The FTSEurofirst 300 index rose 0.8 percent to
991.96 points by 1030 GMT. Germany's DAX rose 1 percent
while France's CAC-40 index advanced by 1.6 percent.
Volumes, however, remained relatively thin as many investors
opted to stay on the sidelines ahead of Sunday's Greek vote.
Volumes came in at 77 percent of the average 90-day volume for
the FTSEurofirst index, and at around 50 percent for the DAX.
"The appetite for risk in this market is not high," said
Toby Campbell Gray, head of trading and risk at Tavira
Securities, adding that his firm had recently sold the Spanish
IBEX, Italian FTSEMIB and DAX indexes.
Financial stocks rose sharply after officials from G20
nations told Reuters that central banks were ready to take steps
to stabilise markets, if needed, by providing liquidity and
preventing any credit squeeze after Sunday's Greek election.

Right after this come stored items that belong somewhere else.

Lemma grows_map_loop g dp ind count : forall i m, grows (map_loop c item g dp ind i count m).
Proof using Hitem. induction g as [|g IH]; intros i m; cbn [map_loop]; unfold pair; grows. Qed.

Lemma grows_restored {A} n (m : W O A) : grows m -> grows (with_keys_restored n m).
Proof using.
  intros Hm w Hw; specialize (Hm w Hw); unfold with_keys_restored; by destruct (m w) as [r w1].
Qed.

Lemma grows_mapItems dp ind n : grows (mapItems c item dp ind n).
Proof using Hitem.
  pose proof (grows_map_loop (S (length (data c))) dp ind) as Hl.
  unfold mapItems; apply grows_bind; [grows|intros count].
  apply grows_bind; [grows|intros keys]; apply grows_bind; [grows|intros first].
  apply grows_restored, grows_bind; [apply Hl|grows].
Qed.

Lemma grows_arrayItems dp ind n : grows (arrayItems c item dp ind n).
Proof using Hitem. unfold arrayItems; apply grows_bind; [grows|intros; apply grows_array_loop]. Qed.

Lemma grows_tag dp start num : grows (tag c item dp start num).
Proof using Hitem.
  unfold tag; apply grows_bind; [apply grows_tag_chain|grows].
Qed.
End Parts.

Lemma grows_item f : forall dp, grows (item c f dp).
Proof using.
  induction f as [|f IH]; intros dp; cbn [item]; [by apply keeps_grows; intros ?|].
  apply grows_bind; [by apply keeps_grows; intros ?|intros start].
  apply grows_bind; [apply grows_head|intros [[major ai] arg]].
  repeat match goal with |- grows (if ?b then _ else _) => destruct b end;
    eauto using grows_chunks, grows_mapItems, grows_arrayItems, grows_tag, keeps_grows, keeps_chunk;
    by apply keeps_grows; intros ?.
Qed.
End Grows.

(** ** The exported calls *)

(** The options the wrapped mode must have: fxamacker/cbor refuses to build a
    mode whose container limits are negative. *)
Definition mode_ok {O} (m : Mode O) : Prop := 0 <= MaxArrayElements m /\ 0 <= MaxMapPairs m.

Definition walk_config {O} (m : DecMode O) (d : bytes) : config O :=
  {| mode := dm_mode m; data := d; maxItems := walk_limit m |}.

Lemma mode_ok_limits {O} (m : DecMode O) d :
  mode_ok (dm_mode m) -> 0 <= maxArray (walk_config m d) /\ 0 <= maxPairs (walk_config m d).
Proof.
  intros [? ?]; unfold maxArray, maxPairs, or_default, walk_config, defaultMaxContainer; cbn.
  repeat go_case; lia.
Qed.

Lemma run_walker_sound {O} (m : DecMode O) d :
  bytes_ok d -> mode_ok (dm_mode m) -> d <> [] -> exists r w, run_walker m d = Some (r, w) /\
  match r with
  | Ok _ => exists n, Item (walk_config m d) 0 0 (w_off w) n /\ w_items w = n /\ n <= walk_limit m
  | Err e => e <> ErrFuel
  end.
Proof.
  intros Hd Hm Hne; destruct (mode_ok_limits m d Hm) as [Ha Hp]; unfold run_walker.
  destruct (Z.eqb_spec (blen d) 0) as [E|E]; [by apply blen_zero in E|].
  pose proof (item_is_sound (walk_config m d) Hd Ha Hp (S (length d)) 0 {| w_off := 0; w_items := 0; w_keys := [] |}) as Hs.
  unfold sound in Hs; cbn [w_off data walk_config] in Hs; unfold walk_config in *.
  destruct (item _ _ _ _) as [r w]; exists r, w; split; [done|].
  unfold blen in Hs; specialize (Hs ltac:(lia) ltac:(lia)); destruct r as [[]|e]; [|done].
  destruct Hs as (n & Hi & Hn & Hl & _); exists n; cbn in *; repeat split; [done|lia|lia].
Qed.

Lemma run_walker_complete {O} (m : DecMode O) d off n :
  bytes_ok d -> Item (walk_config m d) 0 0 off n -> n <= walk_limit m ->
  run_walker m d = Some (Ok tt, at_walker off n []).
Proof.
  intros Hd Hi Hn; unfold run_walker; destruct (Item_bounds (walk_config m d) Hd _ _ _ _ Hi ltac:(lia)).
  cbn [data walk_config] in *; destruct (Z.eqb_spec (blen d) 0); [lia|].
  pose proof (item_is_complete (walk_config m d) Hd (S (length d)) 0 0 off n 0 [] Hi) as Hc.
  cbn [data walk_config maxItems] in Hc; unfold blen in Hc; rewrite Z.add_0_l in Hc.
  unfold walk_config, at_walker in *; by rewrite Hc by lia.
Qed.

Lemma walk_ok {O} (m : DecMode O) d whole :
  (walk m d whole).1 = Ok tt <->
  exists w, run_walker m d = Some (Ok tt, w) /\ (whole = true -> w_off w = blen d).
Proof.
  unfold walk; destruct (run_walker m d) as [[[[]|e] w]|]; cbn [fst].
  - destruct whole; cbn [andb]; destruct (Z.eqb_spec (w_off w) (blen d)); cbn [negb];
      split; try done; try (by intros _; exists w; naive_solver);
      intros (w' & [= <-] & Hw); naive_solver.
  - split; [|naive_solver]; destruct e; try done.
    destruct (dm_budget m) as [b|]; [destruct (_ <? _)|]; done.
  - naive_solver.
Qed.

(** A message one limit lets through, any larger one does. *)
Lemma Chunks_maxItems {O} (m : Mode O) d a b major off off' n :
  Chunks {| mode := m; data := d; maxItems := a |} major off off' n -> Chunks {| mode := m; data := d; maxItems := b |} major off off' n.
Proof.
  induction 1 as [off Hl Hb|off ai n s off' k Hr Hi Hc _ IH]; [by constructor|]; by apply (Chunks_cons _ _ _ ai n s).
Qed.

Lemma Item_maxItems {O} (m : Mode O) d a b depth off off' n :
  Item {| mode := m; data := d; maxItems := a |} depth off off' n -> Item {| mode := m; data := d; maxItems := b |} depth off off' n.
Proof.
  enough (Hall : (forall dp o o' k, Item {| mode := m; data := d; maxItems := a |} dp o o' k -> Item {| mode := m; data := d; maxItems := b |} dp o o' k) /\
    (forall dp k o o' n, Items {| mode := m; data := d; maxItems := a |} dp k o o' n -> Items {| mode := m; data := d; maxItems := b |} dp k o o' n) /\
    (forall dp k o o' n ks, Pairs {| mode := m; data := d; maxItems := a |} dp k o o' n ks ->
       Pairs {| mode := m; data := d; maxItems := b |} dp k o o' n ks)) by apply Hall.
  apply Item_Items_Pairs_ind; intros;
    [apply (Item_simple _ _ _ major ai arg)|apply (Item_string _ _ _ major ai)|apply (Item_chunks _ _ _ major arg next)
    |apply (Item_array _ _ _ ai arg next k off1)|apply (Item_map _ _ _ ai arg next k off1 _ _ ks)|apply (Item_tag _ _ depth' _ ai num next)
    |apply Items_nil|apply (Items_cons _ _ _ _ off1)|apply Pairs_nil|apply (Pairs_cons _ _ _ _ off1 off2)];
    try assumption; by eapply Chunks_maxItems.
Qed.

Lemma walk_mono {O} (m m' : DecMode O) d : bytes_ok d -> mode_ok (dm_mode m) -> dm_mode m' = dm_mode m -> walk_limit m <= walk_limit m' ->
  (walk m d true).1 = Ok tt -> (walk m' d true).1 = Ok tt.
Proof.
  intros Hd Hm Em Hl (w & Hr & Hw)%walk_ok; apply walk_ok.
  assert (Hne : d <> []) by (intros ->; done); destruct (run_walker_sound m d Hd Hm Hne) as (r & w' & Hr' & Hs).
  rewrite Hr in Hr'; injection Hr' as <- <-; destruct Hs as (n & Hi & Hn & Hle).
  exists (at_walker (w_off w) n []); split; [|done]; apply run_walker_complete; [done| |lia].
  unfold walk_config in *; rewrite Em; eapply Item_maxItems; exact Hi.
Qed.

(** C32: the walk accepts a message exactly when the rules derive one
    well-formed item from its first byte - and, for Unmarshal and Wellformed,
    nothing after it -
    that counts no more data items than the limit in force, the smaller of
    the mode's own and what its budget has left. *)
Theorem walk_exact {O} (m : DecMode O) (d : bytes) (whole : bool) :
  bytes_ok d -> mode_ok (dm_mode m) ->
  (walk m d whole).1 = Ok tt <->
  exists off n, Item (walk_config m d) 0 0 off n /\ n <= walk_limit m /\ (whole = true -> off = blen d).
Proof.
  intros Hd Hm; rewrite walk_ok; split.
  - intros (w & Hrun & Hw).
    destruct (decide (d = [])) as [->|Hne]; [done|].
    destruct (run_walker_sound m d Hd Hm Hne) as (r & w' & Hrun' & Hr); rewrite Hrun in Hrun'.
    injection Hrun' as <- <-; destruct Hr as (n & Hi & _ & Hn); naive_solver.
  - intros (off & n & Hi & Hn & Hw); exists (at_walker off n []); split; [|done].
    by apply run_walker_complete.
Qed.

The STOXX European banking index rose 1.5 percent,
although the index remains down by around 2 percent since the
start of 2012.
DECLINING EARNINGS MOMENTUM
Deutsche Bank said in a research note that European shares
also faced the risk of lower earnings from the region's
companies, adding that the STOXX European industrials sector
and the travel sector looked particularly
vulnerable in the current climate.
Securequity sales trader Jawaid Afsar said he would be
tempted to sell off shares later on Friday, in order to minimise
any hits to portfolios in case of any unforeseen outcomes from
the Greek election.
"If you're already in the rally, you should use the rally to
start closing out your positions to reduce the risk ahead of
Sunday," he said.
However, ClairInvest fund manager Ion-Marc Valahu said he
had bought the Italian FTSEMIB and Spanish IBEX indexes this
He said the possibility that authorities might inject new
funds into the banking system to deal with Europe's debt crisis
meant he would not take out too many "short" positions - namely
trades that bet on a further fall in markets.
"I'm not excessively positive but I don't want to be too
short going into this market," he said.